Below, we’ll break down what commercially reasonable efforts typically means in NZ contracts, how it compares to “reasonable efforts” and “best efforts”, and how you can draft it in a way that actually protects your business (instead of creating a vague promise you can’t measure or enforce).
What Is An “Efforts Clause” And Why Do They Matter?
An efforts clause is a contract term that sets the standard of performance someone must meet when they’re trying to achieve an outcome.
In real life, many outcomes aren’t fully within one party’s control. For example:
- a buyer must obtain finance or regulatory approval;
- a supplier must source stock during a shortage;
- a software developer must integrate with a third-party platform;
- a franchisor must find a location and secure a lease;
- a business must transition customers after an acquisition.
Rather than promising a guaranteed result, the contract often requires the party to try hard enough - but “hard enough” is exactly where the arguments start.

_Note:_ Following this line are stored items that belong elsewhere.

Lemma behind_recv S R CKn back old m :
  ahead S R CKn back old → m ∈ p_out S → m_pub m = dr_peerDhPub (p_dr R) → (m_no m ∉ p_seen R) →
  m_no m <= dr_recvNo (p_dr R) + maxSkipElements →
  ∃ spare d' e', Decrypt (m_ct m) (p_dr R, p_ent R) = (Ok (GSlice (m_pt m) spare), (d', e')) ∧
    ahead S (Party d' e' (p_out R) (m_no m :: p_seen R) (used_after R d')) CKn back old ∧
    e' = p_ent R ∧ dr_pub d' = p_pub R ∧ dr_sendNo d' = dr_sendNo (p_dr R) ∧
    dr_prevSendNo d' = dr_prevSendNo (p_dr R) ∧ takes_current R (m_no m) d'.
Proof.
  intros Ha Hin Hpub Hns Hmax. destruct old as [CK|].
  2:{ destruct (ah_old _ _ _ _ _ Ha) as (_ & Ho). by apply Ho in Hin. }
  destruct (ah_old _ _ _ _ _ Ha) as (HrR & HoS).
  destruct (Decrypt_current CK R (m_prev m) (m_no m) (m_pt m) (m_ct m)) as (spare & N & kb & Hdec & Hr' & HN & _);
    [done|done|done|rewrite <-(ah_ad _ _ _ _ _ Ha); by apply HoS|].
  do 3 eexists. split; [exact Hdec|]. split; [|by split_and!]. destruct Ha. split; simpl; try done.
  by apply used_ok_recv.
Qed.
End Invariant.

(** ** Reachable systems *)

Section Reachable.
Context `{RatchetCryptoLaws}.

Lemma conv_sym P Q : conv P Q → conv Q P.
Proof. intros [Hc|Hc]; [by right|by left]. Qed.

Lemma conv_send P Q pt ct d' e' :
  conv P Q → Encrypt pt (p_dr P, p_ent P) = (Ok ct, (d', e')) →
  conv (Party d' e' (sent_msg d' pt ct :: p_out P) (p_seen P) (used_after P d')) Q.
Proof.
  intros [(CKn & back & old & Ha)|(CKn & back & old & Ha)] Henc.
  - left. do 3 eexists. by eapply ahead_send.
  - right. do 3 eexists. by eapply behind_send.
Qed.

Efforts language matters because it affects:
- Risk allocation (who carries the downside if it becomes difficult or expensive);
- Termination rights (whether a party can exit if the outcome isn’t achieved);
- Dispute outcomes (whether a court or arbitrator thinks a party did enough);
- Day-to-day decision making (what your team must actually do in practice).
And because efforts clauses can be vague, they’re also a common “grey area” where one party expects maximum hustle and the other party expects a more modest, cost-controlled approach.
As a starting point, it helps to remember: your contract only protects you if it’s clear enough to be enforceable. That includes getting the fundamentals right, like what makes a contract legally binding in the first place.
Best Efforts vs Reasonable Efforts vs Commercially Reasonable Efforts: What’s The Difference?
There’s no single “official” definition that applies to every contract. In NZ, these phrases are interpreted in context - including what the contract says as a whole, what the parties were trying to achieve, and what makes commercial sense.
Also, while people often talk about these terms as if there’s a strict hierarchy (reasonable < commercially reasonable < best), that won’t always be the case in every dispute. The wording of the clause and the surrounding contract usually matter more than the label.
Still, in plain English, here’s how these standards are commonly understood in business contracts.
1) “Reasonable Efforts”
Reasonable efforts generally means taking sensible steps that a reasonable person (or reasonable business) would take in the same situation.
It usually doesn’t require a party to:
- incur significant losses,
- risk serious damage to their business, or
- prioritise the contract outcome over their own legitimate commercial interests.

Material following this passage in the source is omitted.